I just pick them - they need to intuitively suit the character. However, for Coffin Girls, I did extensive research because the names had to have meaning, be unusual and be older. Anais and Yves for example are very old-fashioned French names. Anais is also a name I’ve always loved. Conall and Niul are old-fashioned Irish names, etc. You could easily Google them and I’m sure you’ll find the meanings interesting if you’re a history boff.
8. Do you put places in your books that you have visited before?
The only place I’ve visited before is Johannesburg, the setting for Ghosts & Lovers. In fact, I’ve lived in Joburg (short form of the name) for around 7 years now. The other places are well researched and the color is added by my imagination. The research really is extensive because I really want it to be authentic. For Finding Promise, for example, I researched the flora and fauna of the Cape Cod coast. For Coffin Girls I researched anything and everything I could get my hands on. The research for Coffin Girls alone took three months.
I’m very comfortable that I set my books in places I’ve never visited… I believe that it is my poetic license.
9. Do you ever add your own life experiences into a book?
Oh yes! I studied psychology and worked as a therapist for a while, so I have a number of experiences and insights I draw from. I have also had a rich life, so yes, that colors my writing too.
10. Do you have a Fav. movie?
Avatar, Truth Hurts, Phantom of the Opera
11. Do you have a Fav. time of day you prefer to write?
Late at night when all is quiet and the kids are asleep.
12. Once your book is published, do you read it?
No - I’ve tried and I can’t because it stresses me out. But, I’ll have to re-read Finding Promise to remind me of the little things I put into it before I write the next one. I remember the others vividly but I wrote Finding Promise ages ago.
13. What do you like most about writing? Dislike?
I dislike formatting the document for publishing. But I love everything else - really, I do - so formatting is a small irritation.
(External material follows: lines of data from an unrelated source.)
(* ===== verification/Malloc.v ===== *)
(** The block allocator (threads/malloc.c): requests are rounded up to a
    power of two and served from arenas, pages cut into blocks of one size;
    requests too big for an arena get pages of their own.

    Arena headers are words in memory.  The list of free blocks of a
    descriptor is the sequence of their addresses; its links, which the code
    keeps in the free blocks themselves, are not in the model's memory.  The
    pointer to the descriptor of index [i] is the number [i + 1].  Each
    descriptor's lock makes the operations on it atomic. *)
From S2P Require Import Prelude Mem Str Word Bitmap FreeMap Vaddr Palloc.

Record desc := mkDesc { block_size : Z; blocks_per_arena : Z; free_list : list Z }.
Record heap := mkHeap { hk : kmem; descs : list desc }.
Abbreviation HM := (M heap).

Definition ARENA_MAGIC : Z := 2589232877.
Definition sizeof_arena : Z := 12.

Definition set_hk (k : kmem) (h : heap) : heap := mkHeap k (descs h).
Definition on_hk {A} (f : KM A) : HM A := λ h, '(a, k) ← f (hk h); Ok (a, set_hk k h).
Definition ldw (p : Z) : HM Z := on_hk (on_ram (load32 p)).
Definition stw (p w : Z) : HM () := on_hk (on_ram (store32 p w)).

(** Fields of [struct arena] and of the descriptor it points to. *)
Definition a_magic (a : Z) : HM Z := ldw a.
Definition a_desc (a : Z) : HM Z := ldw (a + 4).
Definition a_free_cnt (a : Z) : HM Z := ldw (a + 8).
Definition set_free_cnt (a n : Z) : HM () := stw (a + 8) n.
Definition get_desc (d : Z) : HM desc := h ← getS; pureM (of_option (zget (descs h) (d - 1))).
Definition put_desc (d : Z) (x : desc) : HM () :=
  h ← getS; ds ← pureM (of_option (zset (descs h) (d - 1) x)); putS (mkHeap (hk h) ds).
Definition set_free_list (x : desc) (l : list Z) : desc := mkDesc (block_size x) (blocks_per_arena x) l.

(** [for (block_size = 16; block_size < PGSIZE / 2; block_size *= 2)]; the
    sizes are powers of two, so eleven rounds are more than enough. *)
Fixpoint init_loop (fuel : nat) (bs : Z) (ds : list desc) : outcome (list desc) :=
  match fuel with
  | O => Err OutOfFuel
  | S fuel =>
      if bs <? PGSIZE / 2 then
        assert (Z.of_nat (length ds) + 1 <=? 10)
          (init_loop fuel (u32 (bs * 2)) (ds ++ [mkDesc bs ((PGSIZE - sizeof_arena) / bs) []]))
      else Ok ds
  end.
Definition malloc_init : outcome (list desc) := init_loop 11 16 [].

(** [for (d = descs; d < descs + desc_cnt; d++)]: the index of the first
    descriptor with large enough blocks, or the number of descriptors. *)
Fixpoint find_desc (ds : list desc) (size : Z) (i : Z) : Z :=
  match ds with
  | [] => i
  | d :: ds => if size <=? block_size d then i else find_desc ds size (i + 1)
  end.

Definition block_to_arena (b : Z) : HM Z :=
  let a := pg_round_down b in
  check (negb (a =? NULL));;
  magic ← a_magic a;
  check (magic =? ARENA_MAGIC);;
  d ← a_desc a;
  (if d =? NULL then mret ()
   else x ← get_desc d; check (u32 (pg_ofs b - sizeof_arena) mod block_size x =? 0));;
  check (negb (d =? NULL) || (pg_ofs b =? sizeof_arena));;
  mret a.

Definition arena_to_block (a idx : Z) : HM Z :=
  check (negb (a =? NULL));;
  magic ← a_magic a;
  check (magic =? ARENA_MAGIC);;
  d ← a_desc a;
  x ← get_desc d;
  check (idx <? blocks_per_arena x);;
  mret (u32 (a + sizeof_arena + u32 (idx * block_size x))).

(** [for (i = 0; i < d->blocks_per_arena; i++) list_push_back (...)]. *)
Fixpoint push_blocks (n : nat) (a d i : Z) : HM () :=
  match n with
  | O => mret ()
  | S n =>
      b ← arena_to_block a i;
      x ← get_desc d;
      put_desc d (set_free_list x (free_list x ++ [b]));;
      push_blocks n a d (i + 1)
  end.

Definition init_arena (a d n : Z) : HM () :=
  stw a ARENA_MAGIC;; stw (a + 4) d;; stw (a + 8) n.

(** A descriptor whose free list is empty gets a new arena; the result says
    whether there is memory for it. *)
Definition refill (d : Z) : HM bool :=
  x ← get_desc d;
  match free_list x with
  | _ :: _ => mret true
  | [] =>
      a ← on_hk (palloc_get_page 0);
      if a =? NULL then mret false
      else
        init_arena a d (blocks_per_arena x);;
        push_blocks (Z.to_nat (blocks_per_arena x)) a d 0;;
        mret true
  end.

(** [list_pop_front] on an empty list fails an assertion. *)
Definition pop_block (d : Z) : HM Z :=
  x ← get_desc d;
  match free_list x with
  | [] => fail AssertFail
  | b :: l => put_desc d (set_free_list x l);; mret b
  end.

Definition malloc (size : Z) : HM Z :=
  if size =? 0 then mret NULL
  else
    h ← getS;
    let d := find_desc (descs h) size 0 in
    if d =? Z.of_nat (length (descs h)) then
      let page_cnt := DIV_ROUND_UP (u32 (size + sizeof_arena)) PGSIZE in
      a ← on_hk (palloc_get_multiple 0 page_cnt);
      if a =? NULL then mret NULL
      else init_arena a NULL page_cnt;; mret (u32 (a + sizeof_arena))
    else
      ok ← refill (d + 1);
      if (ok : bool) then
        b ← pop_block (d + 1);
        a ← block_to_arena b;
        n ← a_free_cnt a;
        set_free_cnt a (u32 (n - 1));;
        mret b
      else mret NULL.

Definition calloc (a b : Z) : HM Z :=
  let size := u32 (a * b) in
  if (size <? a) || (size <? b) then mret NULL
  else
    p ← malloc size;
    (if negb (p =? NULL) then on_hk (on_ram (memset p 0 size));; mret () else mret ());;
    mret p.

(** The static function [block_size]. *)
Definition size_of_block (block : Z) : HM Z :=
  a ← block_to_arena block;
  d ← a_desc a;
  if negb (d =? NULL) then x ← get_desc d; mret (block_size x)
  else n ← a_free_cnt a; mret (u32 (PGSIZE * n - pg_ofs block)).

(** [list_remove] of a block that is in the list. *)
Definition remove_block (d b : Z) : HM () :=
  x ← get_desc d;
  if decide (b ∈ free_list x) then put_desc d (set_free_list x (filter (λ c, c ≠ b) (free_list x)))
  else fail WildAccess.
Fixpoint remove_blocks (n : nat) (a d i : Z) : HM () :=
  match n with
  | O => mret ()
  | S n => b ← arena_to_block a i; remove_block d b;; remove_blocks n a d (i + 1)
  end.

Definition free (p : Z) : HM () :=
  if p =? NULL then mret ()
  else
    a ← block_to_arena p;
    d ← a_desc a;
    if negb (d =? NULL) then
      x ← get_desc d;
      on_hk (on_ram (memset p 204 (block_size x)));;
      put_desc d (set_free_list x (p :: free_list x));;
      n ← a_free_cnt a;
      let n := u32 (n + 1) in
      set_free_cnt a n;;
      if blocks_per_arena x <=? n then
        check (n =? blocks_per_arena x);;
        remove_blocks (Z.to_nat (blocks_per_arena x)) a d 0;;
        on_hk (palloc_free_page a)
      else mret ()
    else
      n ← a_free_cnt a;
      on_hk (palloc_free_multiple a n).

Definition realloc (old_block new_size : Z) : HM Z :=
  if new_size =? 0 then free old_block;; mret NULL
  else
    new_block ← malloc new_size;
    (if negb (old_block =? NULL) && negb (new_block =? NULL) then
       old_size ← size_of_block old_block;
       let min_size := if new_size <? old_size then new_size else old_size in
       on_hk (on_ram (memcpy new_block old_block min_size));;
       free old_block
     else mret ());;
    mret new_block.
14. Do you have a pet peeve?
I dislike it when people are purposefully hurtful to others or lack authenticity.
15. Whats your Fav. color?
Red - deep, violent red. In fact, it has an exact name - Rouge Noir or black red. It is a color developed by Chanel and is patented. Anais wears the Chanel Rouge Noir range.
16. Coffee or Tea ?
Both. LOL - I love having options. I drink loads of both.
17. Your book Ghosts and Lovers: First Confession, how many volumes can we expect in it?
As many as my deprived mind can come up with. I have a few really interesting fantasy situations for Simone.
18. With Ghosts and Lovers being an Erotica, do you prefer writing that genre over others?
Each of my books are of different genres, although they all have romance involved and elements of erotica to varied degrees, depending on the book. The easiest genre for me to write is contemporary romance and I do love it. But I love writing the others too. Ultimately, I love romance - unashamedly and thoroughly. <3
19. Do you have any advice for someone just starting out as a writer?
Do what feels right. If what you are writing is something that you’d read, then you’re on the right path. Edit your own work as thoroughly as you can and then send it off to a professional editor. Then manage the contradictions to find the right balance for yourself - and there are many contradictions… research versus imagination, flow versus plotting, outrageousness versus authenticity… you know what I mean.
20. Have you set a goal as to how many books you hope to write?
As many as I can until I depart this earth… now that I’m hooked, I don’t plan to stop. I may have to take breaks at times but I’m not planning any permanent departure from the world of writing.